47 yo, never been married, no kids. Had spells when he's rented a flat or lived with a partner, but returned home during lockdown when a relationship failed.
I've met his parents who are lovely and like having him around. They're getting older and he's useful at home, dad needs some care, which he helps with.
He currently does some freelance work which means he has "enough" to enjoy life without having to work that hard. A very nice lifestyle, which gives him plenty of time to skend with me (now working PT as I wind down to early retirement). He does contribute financially at home, but obviously not what running his own place would cost.

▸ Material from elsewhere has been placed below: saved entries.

(* ===== verification/GameNotify.v ===== *)
(** * Who is told what

    The functional behaviour of [HandleChat], [HandleMove], [OnDisconnected] and
    [FinishLogin]: the state they leave and, for each connection, the messages sent
    to it, as the AOI rules of [docs/server-architecture.md] state them. *)

From S2P Require Import Prelude Double FrameCodec AoiWorld DataTypes ThreadPool AsyncData.
From S2P Require Import ProtobufCodec GameTransport Mt19937 GameService GameScenario GameLogic.
From S2P Require Import GameServiceInv.

(** The messages of a list that go to one connection, in order. *)
Definition to_connection (c : Z) (l : list Sending) : list Sending := filter (λ m, m.1.1 = c) l.

Lemma to_connection_app c l1 l2 : to_connection c (l1 ++ l2) = to_connection c l1 ++ to_connection c l2.
Proof. apply filter_app. Qed.

Lemma to_connection_bind {A} c (xs : list A) (f : A → list Sending) :
  to_connection c (xs ≫= f) = xs ≫= (λ x, to_connection c (f x)).
Proof.
  induction xs as [|x xs IH]; [done|]. cbn [mbind list_bind] in *. by rewrite to_connection_app, IH.
Qed.

Lemma to_connection_eq c ty m l :
  to_connection c ((c, ty, m) :: l) = (c, ty, m) :: to_connection c l.
Proof. unfold to_connection. by rewrite filter_cons_True. Qed.

Lemma to_connection_ne c c' ty m l :
  c' ≠ c → to_connection c ((c', ty, m) :: l) = to_connection c l.
Proof. intros Hne. unfold to_connection. by rewrite filter_cons_False. Qed.

Lemma to_connection_nil c : to_connection c [] = [].
Proof. done. Qed.

(** A loop in which one element alone contributes. *)
Lemma bind_only {A B} `{EqDecision A} (xs : list A) (f : A → list B) (y : A) :
  NoDup xs → (∀ x, x ∈ xs → x ≠ y → f x = []) →
  xs ≫= f = if decide (y ∈ xs) then f y else [].
Proof.
  induction 1 as [|x xs Hx Hnd IH]; intros Hf; [done|]. cbn [mbind list_bind].
  rewrite IH by (intros z Hz; apply Hf; set_solver).
  destruct (decide (x = y)) as [->|Hne].
  - rewrite (decide_False (P := y ∈ xs)) by done. rewrite decide_True by set_solver.
    by rewrite app_nil_r.
  - rewrite (Hf x) by (done || set_solver). cbn.
    destruct (decide (y ∈ xs)); [rewrite decide_True by set_solver|rewrite decide_False by set_solver]; done.
Qed.

Lemma bind_none {A B} (xs : list A) (f : A → list B) : (∀ x, x ∈ xs → f x = []) → xs ≫= f = [].
Proof.
  induction xs as [|x xs IH]; intros Hf; [done|]. cbn [mbind list_bind].
  rewrite (Hf x) by set_solver. rewrite IH; [done|]. set_solver.
Qed.

Lemma bind_singletons {A B} (xs : list A) (f : A → list B) (g : A → B) :
  (∀ x, x ∈ xs → f x = [g x]) → xs ≫= f = g <$> xs.
Proof.
  induction xs as [|x xs IH]; intros Hf; [done|]. cbn [mbind list_bind fmap list_fmap].
  rewrite (Hf x) by set_solver. rewrite IH; [done|]. set_solver.
Qed.

Section notify.
Context `{Platform}.
Implicit Types s : GameService.

(** Different players are on different connections. *)
Lemma connection_ids_inj s p q o o' :
  GameInv s → online_players_ s !! p = Some o → online_players_ s !! q = Some o' →
  connection_id o = connection_id o' → p = q.
Proof.
  intros Hs Hp Hq E. apply (gi_online s Hs) in Hp as [_ Hp], Hq as [_ Hq]. congruence.
Qed.

(** What a loop over players sends to the connection of one of them. *)
Lemma to_connection_addressed s ids messages q oq c :
  online_players_ s !! q = Some oq →
  (∀ id o, online_players_ s !! id = Some o → id ≠ q → to_connection c (messages id o) = []) →
  to_connection c (addressed s ids messages)
  = if decide (q ∈ ids) then to_connection c (messages q oq) else [].
Proof.
  intros Hq Hm. unfold addressed. rewrite to_connection_bind.
  rewrite (bind_only _ _ q) by
    (apply NoDup_set_iter || (intros id _ Hne; unfold PlayerById;
       destruct (online_players_ s !! id) eqn:E; [by apply Hm|done])).
  unfold PlayerById. rewrite Hq. by rewrite (decide_ext (q ∈ set_iter ids) (q ∈ ids)) by apply elem_of_set_iter.
Qed.

Lemma to_connection_addressed_none s ids messages c :
  (∀ id o, online_players_ s !! id = Some o → id ∈ ids → to_connection c (messages id o) = []) →
  to_connection c (addressed s ids messages) = [].
Proof.
  intros Hm. unfold addressed. rewrite to_connection_bind. apply bind_none. intros id Hid%elem_of_set_iter.
  unfold PlayerById. destruct (online_players_ s !! id) eqn:E; [by apply Hm|done].
Qed.

(** A notification of the players of [ids], as each connection sees it. *)
Lemma to_connection_notified s ids ty m q oq :
  GameInv s → online_players_ s !! q = Some oq →
  to_connection (connection_id oq)
    (addressed s ids (λ _ p, [(connection_id p, ty, m)]))
  = if decide (q ∈ ids) then [(connection_id oq, ty, m)] else [].
Proof.
  intros Hs Hq. rewrite (to_connection_addressed _ _ _ q oq) by
    (done || (intros id o Ho Hne; rewrite to_connection_ne; [done|];
      intros E; apply Hne; by eapply connection_ids_inj)).
  by rewrite to_connection_eq.
Qed.
End notify.

(** ** The runs of the handlers *)

(** The players a player sees, nobody for an unknown one. *)
Definition view `{Platform} (w : AoiWorld) (p : Z) : gset Z := default ∅ (VisiblePlayers w p).

Section runs.
Context {T D C : Type}.
Context `{!GameTransport T} `{!DataService D PlayerCallback SessionCallback OperationCallback}.
Context `{!SystemClock C} `{!Platform} `{!Protobuf}.
Implicit Types e : Env D C.
Implicit Types t : T.

(** The three loops of [HandleMove]. *)
Definition move_messages (s : GameService) (c : Z) (mover : OnlinePlayer) (d : ViewDelta) : list Sending :=
  let id := player_id (record mover) in
  addressed s (stayed d) (λ _ q, [(connection_id q, kPlayerMove,
    PlayerMove id (Some {| pb_x := position_x (record mover); pb_y := position_y (record mover) |}))])
  ++ addressed s (entered d) (λ _ q,
       [(connection_id q, kPlayerEnter, PlayerEnter (Some (FillView (record mover))));
        (c, kPlayerEnter, PlayerEnter (Some (FillView (record q))))])
  ++ addressed s (left_ d) (λ other q,
       [(connection_id q, kPlayerLeave, PlayerLeave id); (c, kPlayerLeave, PlayerLeave other)]).

Lemma two_sends_run c1 ty1 m1 c2 ty2 m2 (w : World T D C) :
  (Send c1 ty1 m1 ;; Send c2 ty2 m2 ;; mret tt) w
  = (Returns tt, (w.1, send_all w.2 [(c1, ty1, m1); (c2, ty2, m2)])).
Proof.
  unfold Send, mbind, M_bind, send_all; simpl. destruct (tr_Send _ _ _ _); simpl.
  by destruct (tr_Send _ _ _ _).
Qed.

Lemma HandleMove_run c frame e t p o pos :
  GameInv (service e) → PlayerForConnection (service e) c = Some (p, o) →
  ParseProtobufPayload frame kMoveRequest MoveRequest_ = Some (MoveRequest (Some pos)) →
  let s := service e in
  let np := {| pos_x := pb_x pos; pos_y := pb_y pos |} in
  match players_ (world_ s) !! p, GridIndexFor (world_ s) np with
  | Some st, Some i =>
      let w' := moved (world_ s) p st np i in
      let mover := with_position o np in
      let s' := set_online (<[p := mover]> (online_players_ s)) (set_world w' s) in
      HandleMove c frame (e, t)
      = (Returns tt, (with_service s' e, send_all t (move_messages s' c mover
          {| entered := view w' p ∖ view (world_ s) p;
             left_ := view (world_ s) p ∖ view w' p;
             stayed := view (world_ s) p ∩ view w' p |})))
  | _, _ => HandleMove c frame (e, t) = (Returns tt, (e, t))
  end.
Proof.
  intros Hs Hc Hparse s np.
  pose proof Hc as Hc'. apply PlayerForConnection_Some in Hc' as [_ Ho].
  destruct (gi_online _ Hs _ _ Ho) as [Hid _].
  assert (∀ r w', MovePlayer (world_ s) p np = Returns (r, w') →
    HandleMove c frame (e, t)
    = (let e' := with_service (set_world w' s) e in
       match r with
       | None => (Returns tt, (e', t))
       | Some d =>
           let mover := with_position o np in
           let s' := set_online (<[p := mover]> (online_players_ s)) (set_world w' s) in
           (Returns tt, (with_service s' e, send_all t (move_messages s' c mover d)))
       end)) as Hrun.
  { intros r w' Hmove. unfold HandleMove. erewrite bind_run by reflexivity. cbn [fst].
    rewrite Hc, Hparse. fold np.
    erewrite bind_run by (unfold lift_outcome; rewrite Hid; fold s; rewrite Hmove; reflexivity).
    cbv beta iota. erewrite bind_run by reflexivity. destruct r as [d|]; [|done].
    erewrite bind_run by reflexivity.
    erewrite bind_run by apply notify_players_sends.
    erewrite bind_run by (apply for_players_sends; intros; apply two_sends_run).
    erewrite for_players_sends by (intros; apply two_sends_run).
    unfold move_messages. by rewrite !send_all_app. }
  rewrite MovePlayer_result in Hrun by apply Hs.
  destruct (players_ (world_ s) !! p) as [st|] eqn:Hp.
  - destruct (GridIndexFor (world_ s) np) as [i|] eqn:Hi; [rewrite (Hrun _ _ eq_refl); reflexivity|].
    rewrite (Hrun None _ eq_refl). destruct e as [[] ? ?]. done.
  - rewrite (Hrun None _ eq_refl). destruct e as [[] ? ?]. done.
Qed.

I am single, a bit older, with my own mortgage free place. He absolutely will not be moving in here (no one will) but he does spend a lot of time here. I'm happy with that, it suits me that I'm in my own home and whilst I'll often cook and obviously pay all the bills, he'll bring wine or dessert and the odd takeaway, so I don't feel taken advantage of. If does sometime bother me that he has two houses where he has all the benefits and none of the responsibility!
In every other way he's lovely and I love having him around, I just sometimes struggle with the idea that this is how a grown man wants to live and worry for his future, but as I have no intention of combining finances with anyone at this stage in my life, that doesn't matter?
You might have guessed, I'm an overthinker and a planner, in a way, being around someone more laid back is doing me good. I'd hate such an uncertain way of life for myself, but I'll admit I'm also slightly jealous that he's worked out this lifestyle for himself. Jealous in that I admire someone able to do it, not bad feelings towards him!